(* ===== verification/MassTree.v ===== *)
(** * The operations of Masstree

    Models [masstree_struct.hh], [masstree_get.hh], [masstree_insert.hh], [masstree_split.hh]
    and [mtIndexAPI.hh] of [src/src/indices/mass_tree/thread] as one thread runs them: the
    descent through a layer, the cursors, insertion with its splits and new layers, and
    [put], [put_uv] and [get] of the index.  A wait for a lock that nobody else holds is a
    fault.  The versions a cursor records for transactions ([original_v_], [updated_v_],
    [new_nodes_]) are read by nothing in the repository and left out. *)

From S2P Require Import Prelude Permuter KSearch NodeVersion MassKey MassBag MassNode.
#[local] Abbreviation P := nodeversion32_parameters.
(** ** Filling a slot *)
Lemma lookup_total_insert_eq {A} `{Inhabited A} (l : list A) i x : (i < length l)%nat -> <[i := x]> l !!! i = x.
Proof. intros. apply list_lookup_total_correct. by apply list_lookup_insert_eq. Qed.
Lemma lookup_total_insert_other {A} `{Inhabited A} (l : list A) i j x : i <> j -> <[i := x]> l !!! j = l !!! j.
Proof. intros. rewrite !list_lookup_total_alt. by rewrite list_lookup_insert_ne. Qed.
(** What does not belong to the slots and bags of a leaf. *)
Definition same_frame (l l' : leaf) : Prop :=
  l_version l' = l_version l /\ modstate_ l' = modstate_ l /\ permutation_ l' = permutation_ l /\ l_next_ l' = l_next_ l /\ l_prev_ l' = l_prev_ l
  /\ l_parent_ l' = l_parent_ l /\ node_ts_ l' = node_ts_ l.
Record filled (S : list Z) (l l' : leaf) (p : Z) (k : akey) (c : content) : Prop := {
  fi_frame : same_frame l l';
  fi_shape : shape_ok l';
  fi_ok : slot_ok l' p;
  fi_key : slot_key l' p = k;
  fi_content : slot_content l' p = Some c;
  fi_keys q : 0 <= q -> q <> p -> slot_key l' q = slot_key l q;
  fi_slots q : q ∈ S -> q <> p -> slot_ok l q -> slot_ok l' q /\ slot_content l' q = slot_content l q }.
Lemma set_slot_filled S l l1 p v ik kl c : shape_ok l -> (exists e k i, l1 = set_bags e k i l) -> bags_ok l1 -> 0 <= p < 15 ->
  (forall q, q ∈ S -> q <> p -> slot_keylenx l q = 9 -> bag_string (leaf_bag l1) q = bag_string (leaf_bag l) q /\ (is_Some (ksuf_ l1) \/ 0 < extrasize64_ l1)) ->
  0 <= ik < 2 ^ 64 -> 0 <= kl <= 9 \/ kl = layer_keylenx ->
  (kl = 9 -> 0 < Z.of_nat (length (bag_string (leaf_bag l1) p)) <= max_suffix /\ (is_Some (ksuf_ l1) \/ 0 < extrasize64_ l1)) ->
  match v with LvLayer n => kl = layer_keylenx /\ c = CLayer n | LvValue r => kl <= 9 /\ c = CVal (if kl =? 9 then bag_string (leaf_bag l1) p else []) r end ->
  exists l', set_slot l1 p v ik kl = Ok l' /\ filled S l l' p (ik, norm_len kl) c.
Proof.
  intros Hsh (e & kk & ii & ->) Hbags Hp Hoth Hik Hkl Hsuf Hc. set (l1 := set_bags e kk ii l) in *. assert (Hsh1 : shape_ok l1) by (split; [apply Hsh..|done]).
  assert (Hset : forall A (x : list A) y, length x = 15%nat -> array_set x p y = Ok (<[Z.to_nat p := y]> x)) by (intros A x y Hx; unfold array_set; rewrite decide_True by lia; done).
  unfold set_slot. rewrite (Hset _ (lv_ l1)), (Hset _ (l_ikey0_ l1)), (Hset _ (keylenx_ l1)) by apply Hsh. cbn [mbind outcome_bind].
  set (l' := set_slots _ _ _ l1). exists l'. split; [done|].
  assert (Hikp : slot_ikey l' p = ik) by (apply lookup_total_insert_eq; rewrite (sh_ikey0 _ Hsh1); lia).
  assert (Hklp : slot_keylenx l' p = kl) by (apply lookup_total_insert_eq; rewrite (sh_keylenx _ Hsh1); lia).
  assert (Hikq : forall q, 0 <= q -> q <> p -> slot_ikey l' q = slot_ikey l q) by (intros q ? ?; apply lookup_total_insert_other; lia).
  assert (Hklq : forall q, 0 <= q -> q <> p -> slot_keylenx l' q = slot_keylenx l q) by (intros q ? ?; apply lookup_total_insert_other; lia).
  assert (Hcp : slot_content l' p = Some c).
  { unfold slot_content. rewrite Hklp. cbn [lv_ l' set_slots]. rewrite list_lookup_insert_eq by (rewrite (sh_lv _ Hsh1); lia).
    unfold keylenx_is_layer, keylenx_has_ksuf, layer_keylenx in *. destruct v as [r|n]; destruct Hc as [Hl ->].
    - destruct (Z.ltb_spec 63 kl); [lia|]. change (8 + 1) with 9. done.
    - rewrite Hl. done. }
  split; try done.
  - split; [simpl; rewrite length_insert; apply Hsh..|done].
  - split; [done|by rewrite Hikp|by rewrite Hklp|rewrite Hklp; exact Hsuf|by rewrite Hcp].
  - unfold slot_key. by rewrite Hikp, Hklp.
  - intros q Hq Hne. unfold slot_key. by rewrite Hikq, Hklq.
  - intros q Hq Hne [Hr Hi Hl Hs Hcq]. apply and_wlog_l; [intros Hsame|].
    + split; [done|by rewrite Hikq by lia|by rewrite Hklq by lia| |by rewrite Hsame]. rewrite Hklq by lia. intros H9. destruct (Hoth q Hq Hne H9) as [Hst Hpr].
      destruct (Hs H9) as [Hls _]. change (leaf_bag l') with (leaf_bag l1). rewrite Hst. split; [done|exact Hpr].
    + unfold slot_content. rewrite Hklq by lia. cbn [lv_ l' set_slots l1 set_bags]. rewrite list_lookup_insert_ne by lia.
      destruct (lv_ l !! Z.to_nat q) as [[r|n]|]; try done. destruct (keylenx_is_layer _); [done|]. do 2 f_equal.
      unfold keylenx_has_ksuf. destruct (Z.eqb_spec (slot_keylenx l q) (8 + 1)) as [H9|]; [|done]. by apply Hoth.
Qed.
(** [assign] and [assign_initialize] of a key. *)
Lemma leaf_assign_key_ok slack l p ka str initializing : let S := live_slots l p initializing in
  0 <= slack -> shape_ok l -> key_repr slack ka str -> 0 <= p < 15 -> Z.of_nat (length str) <= max_suffix -> slots_ok l p S -> NoDup S -> (length S <= 15)%nat ->
  exists l', leaf_assign_key l p ka initializing = Ok l' /\ filled S l l' p (akey_of str) (CVal (drop 8 str) 0).
Proof.
  intros S Hsl Hsh Hk Hp Hlen HS Hnd HlS. pose proof (kr_ok _ _ _ Hk) as Hbytes. pose proof (slice_range str Hbytes) as Hik.
  assert (Hikl : ikeylen ka = Z.min (Z.of_nat (length str)) 9) by (unfold ikeylen, ikey_size; by rewrite (kr_len _ _ _ Hk)).
  unfold leaf_assign_key. rewrite (kr_ikey _ _ _ Hk), Hikl. replace (akey_of str) with (slice_of str, norm_len (Z.min (Z.of_nat (length str)) 9)) by (unfold akey_of, norm_len; f_equal; lia).
  destruct (decide (8 < length str)%nat) as [Hlong|Hshort].
  - destruct (key_repr_suffix slack ka str Hsl Hk Hlong) as (-> & -> & Hsuf). pose proof (kr_room _ _ _ Hk). pose proof (kr_len _ _ _ Hk). pose proof (kr_start _ _ _ Hk).
    destruct (assign_ksuf_ok l p Hsh (k_mem ka) (k_s ka + 8) (klen ka - 8) Hp ltac:(lia) (kr_bytes _ _ _ Hk) ltac:(lia) ltac:(lia) initializing HS Hnd HlS) as (l1 & -> & Ha).
    cbn [mbind outcome_bind]. apply set_slot_filled; try done; try lia.
    + apply Ha.
    + apply Ha.
    + intros q Hq Hne H9. split; [by apply Ha|apply Ha].
    + intros _. rewrite (as_string _ _ _ _ _ _ _ Ha), Hsuf. split; [rewrite length_drop; lia|apply Ha].
    + split; [lia|]. rewrite Z.min_r by lia. simpl. by rewrite (as_string _ _ _ _ _ _ _ Ha), Hsuf.
  - assert (has_suffix ka = false) as -> by (apply Z.ltb_ge; unfold ikey_size; rewrite (kr_len _ _ _ Hk); lia). cbn [mbind outcome_bind].
    apply set_slot_filled; try done; try lia.
    + by exists (extrasize64_ l), (ksuf_ l), (iksuf_ l); destruct l.
    + apply Hsh.
    + intros q Hq Hne H9. split; [done|]. apply HS in Hq as [_ Hq]. apply (so_suffix _ _ (Hq Hne) H9).
    + split; [lia|]. rewrite Z.min_l by lia. destruct (Z.eqb_spec (Z.of_nat (length str)) 9); [lia|]. by rewrite drop_ge by lia.
Qed.
(** Copying a slot of another leaf. *)
Lemma assign_slot_ok l p x xp c : let S := live_slots l p true in
  shape_ok l -> shape_ok x -> slot_ok x xp -> slot_content x xp = Some c -> 0 <= p < 15 -> slots_ok l p S -> NoDup S -> (length S <= 15)%nat ->
  exists l', assign_initialize_slot l p x xp = Ok l' /\ filled S l l' p (slot_key x xp) c.
Proof.
  intros S Hsh Hx Hxp Hc Hp HS Hnd HlS. pose proof (so_range _ _ Hxp) as Hr. pose proof (so_len _ _ Hxp) as Hxl. unfold assign_initialize_slot.
  destruct (lookup_lt_is_Some_2 (lv_ x) (Z.to_nat xp)) as [v Hv]; [rewrite (sh_lv _ Hx); lia|].
  assert (array_get (lv_ x) xp = Ok v) as -> by (unfold array_get; rewrite decide_True by lia; by rewrite Hv). cbn [mbind outcome_bind].
  rewrite (keylenx_get x Hx) by done. cbn [mbind outcome_bind].
  assert (array_get (l_ikey0_ x) xp = Ok (slot_ikey x xp)) as ->.
  { unfold array_get, slot_ikey. rewrite decide_True by lia. destruct (lookup_lt_is_Some_2 (l_ikey0_ x) (Z.to_nat xp)) as [y Hy]; [rewrite (sh_ikey0 _ Hx); lia|].
    rewrite Hy. f_equal. symmetry. by apply list_lookup_total_correct. }
  cbn [mbind outcome_bind]. unfold slot_content in Hc. rewrite Hv in Hc. unfold slot_key. unfold keylenx_is_layer, layer_keylenx in *.
  destruct (keylenx_has_ksuf (slot_keylenx x xp)) eqn:H9.
  - pose proof H9 as Hk9. apply Z.eqb_eq in Hk9. destruct (leaf_ksuf_ok x xp Hx Hxp Hk9) as (pos & len & -> & Hb & Hpos & Hin & Hstr & Hlen & Hlr). cbn [mbind outcome_bind].
    destruct (assign_ksuf_ok l p Hsh _ pos len Hp Hlr Hb Hpos Hin true HS Hnd HlS) as (l1 & -> & Ha). cbn [mbind outcome_bind].
    pose proof (as_string _ _ _ _ _ _ _ Ha) as Hs1. rewrite Hstr in Hs1.
    apply set_slot_filled; try done; try (apply Ha); try (apply Hxp).
    + intros q Hq Hne Hq9. split; [by apply Ha|apply Ha].
    + intros _. rewrite Hs1, <- Hlen. split; [done|apply Ha].
    + rewrite Hk9 in *. destruct v as [r|n]; simpl in Hc; [|done]. injection Hc as <-. split; [lia|]. simpl. by rewrite Hs1.
  - apply Z.eqb_neq in H9. apply set_slot_filled; try done; try (apply Hxp).
    + by exists (extrasize64_ l), (ksuf_ l), (iksuf_ l); destruct l.
    + apply Hsh.
    + intros q Hq Hne Hq9. split; [done|]. apply HS in Hq as [_ Hq]. apply (so_suffix _ _ (Hq Hne) Hq9).
    + destruct v as [r|n]; destruct (Z.ltb_spec 63 (slot_keylenx x xp)); try done; injection Hc as <-; (split; [unfold layer_keylenx; lia|]); [|done].
      destruct (Z.eqb_spec (slot_keylenx x xp) 9); [lia|done].
Qed.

-*-*-

ABOUT THIS TASK: Retype the entries above exactly, but only from the line containing "fi_shape : shape_ok l';" through the line containing "fi_slots q : q", both included.

RESPONSE AREA:
  fi_shape : shape_ok l';
  fi_ok : slot_ok l' p;
  fi_key : slot_key l' p = k;
  fi_content : slot_content l' p = Some c;
  fi_keys q : 0 <= q -> q <> p -> slot_key l' q = slot_key l q;
  fi_slots q : q ∈ S -> q <> p -> slot_ok l q -> slot_ok l' q /\ slot_content l' q = slot_content l q }.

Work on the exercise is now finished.